Sun’s Burmese Kitchen isn’t Hsan Myint Aung’s first restaurant. In 1996 he opened Eastern Sun on one of the main streets in Blacktown, in Sydney’s west. It was an Asian restaurant with a broad multicultural menu, as the name suggested. It didn’t work, but Aung knew what he’d done wrong. “I had mixed up all the foods: Indonesian food, Malay food. That was my mistake. I was not specialised,” he says. “I didn’t have much experience, it was difficult.”

He spent the next 10 years working in a bread factory, putting aside money each week so he could open another restaurant. “I wanted to introduce my food to the people – all the secrets of cooking my mum taught me,” he says.

Aung opened Sun’s Burmese Kitchen with his wife Lyn on a quiet Blacktown backstreet in 2012. “It was a bit scary,” he says.

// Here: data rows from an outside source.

(** * Resiliations dashboard: normalisation and aggregation pipeline

    Shallow embedding of [dashboard_resiliations_interactif_ok.py].  The
    script loads one sheet of cancellation records, resolves the entry
    month of every row, filters on the selected products and hands five
    summary tables to the chart widgets.

    Conventions of the embedding:
    - a Python [str] is the list of its code points ([Py.str]); product,
      class and division cells are text, which the script only compares
      and sorts: they are Rocq strings (UTF-8 bytes, whose byte order is the
      code point order);
    - the cells of a month column are empty, whole numbers or text; years
      and unit counts are whole numbers, the unit counts being held as
      int64, so that a sum wraps around at 2^63;
    - what pandas itself computes from text and in floating point is an
      interface ([Pandas]): the reading of a text as a number by
      [pd.to_numeric], and the float64 mean of a group, given as the
      rational it denotes.  The properties below hold for every
      implementation of the interface that obeys its two laws;
    - a pandas Series is an association list sorted on its index, a pivoted
      frame is a list of column labels with one row of optional cells per
      index value;
    - the script itself is a computation in a small monad [M] that records
      what has been handed to the page so far and may stop on a Python
      exception;
    - the chart and widget calls ([px.imshow], [px.bar], [st.plotly_chart])
      are collaborators: an [event] records the table they receive. *)

From Stdlib Require Import QArith.
From stdpp Require Import base list sets strings sorting pretty numbers.

Open Scope Z_scope.

#[local] Set Warnings "-clear-no-such-hyp".

(** ** Python primitives used by the script *)

Module Py.

(** A [str] as the sequence of its code points. *)
Definition str := list N.

Definition of_string (s : string) : str :=
  Ascii.N_of_ascii <$> String.list_ascii_of_string s.

(** [str(n)] for an integer. *)
Definition str_of_int (z : Z) : str := of_string (pretty z).

(** [c.isspace()]: the code points Python's [strip()] removes. *)
Definition isspace (c : N) : bool :=
  ((9 <=? c) && (c <=? 13) || (28 <=? c) && (c <=? 32)
   || (c =? 133) || (c =? 160) || (c =? 5760)
   || (8192 <=? c) && (c <=? 8202)
   || (c =? 8232) || (c =? 8233) || (c =? 8239) || (c =? 8287)
   || (c =? 12288))%N.

(** The decimal digits of Unicode 14 (general category Nd, the characters
    [\d] matches and [int] reads) come in 66 runs of ten consecutive code
    points, 0 to 9; [digit_zeros] lists the code point of the zero of each
    run, ASCII first. *)
Definition digit_zeros : list N :=
  [48; 1632; 1776; 1984; 2406; 2534; 2662; 2790; 2918; 3046; 3174; 3302;
    3430; 3558; 3664; 3792; 3872; 4160; 4240; 6112; 6160; 6470; 6608; 6784;
    6800; 6992; 7088; 7232; 7248; 42528; 43216; 43264; 43472; 43504; 43600;
    44016; 65296; 66720; 68912; 69734; 69872; 69942; 70096; 70384; 70736;
    70864; 71248; 71360; 71472; 71904; 72016; 72784; 73040; 73120; 92768;
    92864; 93008; 120782; 120792; 120802; 120812; 120822; 123200; 123632;
    125264; 130032 ]%N.

(** The value of a decimal digit, [None] for any other code point. *)
Fixpoint digit_of (zeros : list N) (c : N) : option Z :=
  match zeros with
  | [] => None
  | z :: zeros' =>
      if ((z <=? c) && (c <=? z + 9))%N then Some (Z.of_N (c - z))
      else digit_of zeros' c
  end.

(** [\d] of the [re] module on a [str] pattern. *)
Definition isdigit (c : N) : bool :=
  match digit_of digit_zeros c with Some _ => true | None => false end.

(** [int(c)] for a digit [c]. *)
Definition digit_val (c : N) : Z := default 0 (digit_of digit_zeros c).

(** [c.lower()] for a code point that lowers to one code point.  In the
    Latin-1 range A-Z and the accented capitals U+00C0..U+00DE (the
    multiplication sign U+00D7 excepted) move up by 32.  Beyond it, four
    code points lower into Latin-1: U+0178 to U+00FF, U+1E9E to U+00DF,
    the Kelvin sign U+212A to k and the Angstrom sign U+212B to U+00E5.
    Every other letter beyond Latin-1 lowers to a code point beyond
    Latin-1, which no key of the abbreviation table holds, and is left
    alone here. *)
Definition lower_char (c : N) : N :=
  (if (65 <=? c) && (c <=? 90)
      || (192 <=? c) && (c <=? 222) && negb (c =? 215)
   then c + 32
   else if c =? 376 then 255
   else if c =? 7838 then 223
   else if c =? 8490 then 107
   else if c =? 8491 then 229
   else c)%N.

(** [c.lower()] as a [str]: U+0130, the capital I with a dot above, lowers
    to two code points, i and the combining dot above U+0307. *)
Definition lower_chars (c : N) : str :=
  if (c =? 304)%N then [105; 775]%N else [lower_char c].

(** [s.lower()] *)
Definition lower (s : str) : str := s ≫= lower_chars.

Fixpoint lstrip (s : str) : str :=
  match s with
  | c :: s' => if isspace c then lstrip s' else s
  | [] => []
  end.

Definition rstrip (s : str) : str := reverse (lstrip (reverse s)).

Definition strip (s : str) : str := rstrip (lstrip s).

(** [l[i]] on a list: a negative index counts from the end, an index
    outside [-len, len) raises [IndexError] ([None] here). *)
Definition getitem {A} (l : list A) (i : Z) : option A :=
  let n := Z.of_nat (length l) in
  if (0 <=? i) && (i <? n) then l !! Z.to_nat i
  else if (- n <=? i) && (i <? 0) then l !! Z.to_nat (n + i)
  else None.

(** [f"{z:02d}"]: at least two characters, zero padded, the sign
    counting for one. *)
Definition format_02d (z : Z) : string :=
  if (0 <=? z) && (z <? 10) then "0" +:+ pretty z else pretty z.

End Py.

(** ** Month labels and the Month Resolver *)

Definition LABELS_MOIS_FR : list Py.str :=
  [ Py.of_string "Jan"; [70; 233; 118]%N; Py.of_string "Mar";
    Py.of_string "Avr"; Py.of_string "Mai"; Py.of_string "Juin";
    Py.of_string "Juil"; [65; 111; 251]%N; Py.of_string "Sept";
    Py.of_string "Oct"; Py.of_string "Nov"; [68; 233; 99]%N ].

Definition LABELS_MOIS_ASCII : list string :=
  [ "Jan"; "Fev"; "Mars"; "Avr"; "Mai"; "Juin"; "Juil"; "Aout"; "Sept";
    "Oct"; "Nov"; "Dec" ]%string.

(** A spreadsheet cell: empty, a number, or text. *)
Inductive cell :=
  | CNull
  | CInt (z : Z)
  | CStr (s : Py.str).

(** [str(val)] *)
Definition str_of_cell (c : cell) : Py.str :=
  match c with
  | CNull => Py.of_string "nan"
  | CInt z => Py.str_of_int z
  | CStr s => s
  end.

(** The literal dictionary of [month_from_long]; U+00E9 is 233 and U+00FB
    is 251. *)
Definition mapping : list (Py.str * Z) :=
  [ (Py.of_string "jan", 1); ([102; 233; 118]%N, 2); (Py.of_string "fev", 2);
    (Py.of_string "mar", 3); (Py.of_string "avr", 4); (Py.of_string "mai", 5);
    (Py.of_string "jun", 6); (Py.of_string "jui", 7); ([97; 111; 251]%N, 8);
    (Py.of_string "aou", 8); (Py.of_string "sep", 9); (Py.of_string "oct", 10);
    (Py.of_string "nov", 11); ([100; 233; 99]%N, 12); (Py.of_string "dec", 12) ].

(** [d.get(k)] on a dictionary literal with distinct keys. *)
Fixpoint dict_get {K V} `{EqDecision K} (d : list (K * V)) (k : K) : option V :=
  match d with
  | [] => None
  | (k', v) :: d' => if decide (k = k') then Some v else dict_get d' k
  end.

(** [re.match(r"^(\d{1,2})", s)] followed by [int(m.group(1))]: one or two
    leading digits, two when both are there. *)
Definition leading_digits (s : Py.str) : option Z :=
  match s with
  | c1 :: c2 :: _ =>
      if Py.isdigit c1 then
        if Py.isdigit c2 then Some (10 * Py.digit_val c1 + Py.digit_val c2)
        else Some (Py.digit_val c1)
      else None
  | [c1] => if Py.isdigit c1 then Some (Py.digit_val c1) else None
  | [] => None
  end.

Definition month_from_long (val : cell) : option Z :=
  match val with
  | CNull => None
  | _ =>
      let s := Py.strip (str_of_cell val) in
      match leading_digits s with
      | Some n => Some n
      | None =>
          let base := take 3 (Py.lower s) in
          dict_get mapping base
      end
  end.

(** ** The sheet and its normalisation (script lines 51-66) *)

(** One record of the sheet.  The fields are the columns the script reads,
    under their names once [str(c).strip()] has been applied to the
    headers; a field whose column the sheet does not have is never read.
    The year is a whole number or missing, the product, the class and the
    division are text or missing, the unit count is an int64. *)
Record Row := {
  Mois_saisie : cell;
  Mois_saisie_long : cell;
  Annee_saisie : option Z;
  PRODUIT : option string;
  CLASSE_CLIENT : option string;
  DV : option string;
  un : Z
}.

(** The loaded sheet: its headers as read and its records in order. *)
Record DataFrame := {
  columns : list Py.str;
  rows : list Row
}.

(** The Python exceptions the script can stop on.  [Unmodelled] is not one
    of them: it marks a sheet this embedding does not follow any further (a
    month that is a number with a fractional part, or a sheet that brings a
    column "mois_num" of its own and no month column). *)
Inductive exn :=
  | KeyError (column : string)
  | IndexError
  | ValueError
  | OverflowError
  | Unmodelled.

Definition res (A : Type) : Type := exn + A.

#[export] Instance res_ret : MRet res := λ _ x, inr x.
#[export] Instance res_bind : MBind res := λ _ _ f m,
  match m with inl e => inl e | inr x => f x end.

Fixpoint mapM {A B} (f : A → res B) (l : list A) : res (list B) :=
  match l with
  | [] => inr []
  | x :: l' => y ← f x; ys ← mapM f l'; mret (y :: ys)
  end.

(** [name in df.columns] *)
Definition has_column (cols : list Py.str) (name : string) : bool :=
  bool_decide (Py.of_string name ∈ cols).

(** Line 52: every header is stripped. *)
Definition strip_columns (cols : list Py.str) : list Py.str := Py.strip <$> cols.

(** Lines 53-54: a sheet without the unit column gets [un = 1] on every
    record. *)
Definition set_un (v : Z) (r : Row) : Row :=
  {| Mois_saisie := Mois_saisie r; Mois_saisie_long := Mois_saisie_long r;
     Annee_saisie := Annee_saisie r; PRODUIT := PRODUIT r;
     CLASSE_CLIENT := CLASSE_CLIENT r; DV := DV r; un := v |}.

Definition default_un (cols : list Py.str) (rs : list Row) : list Row :=
  if has_column cols "un" then rs else set_un 1 <$> rs.

(** A value of a numeric column as the script sees it: not a number, a
    whole number, a number with a fractional part, or an infinity. *)
Inductive num :=
  | NaN
  | Whole (z : Z)
  | Fractional
  | Infinite.

(** The month a record of the frame holds: a whole number, [None] for
    [NaN].  No frame is built from a sheet with one of the two other
    values (see [num_lbl]). *)
Definition month_of (n : num) : option Z :=
  match n with Whole z => Some z | _ => None end.

Definition num_of_month (m : option Z) : num :=
  match m with Some z => Whole z | None => NaN end.

(** The sum of a list of integers, without bound. *)
Definition total_Z (l : list Z) : Z := foldr Z.add 0 l.

(** The first letters of the keys of [mapping]: j f m a s o n d. *)
Definition first_letters : list N := [106; 102; 109; 97; 115; 111; 110; 100]%N.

But he didn’t need to worry – it's endured for seven years, and up until recently it was the only traditional Burmese restaurant in Sydney (Burman Kitchen moved from Granville to Surry Hills last year). He describes Burmese food as a mishmash of cuisines from surrounding countries – borrowing the spices and curry-based dishes from India, the pungency and tartness of Thai food, and the noodles and stir-fry technique from China.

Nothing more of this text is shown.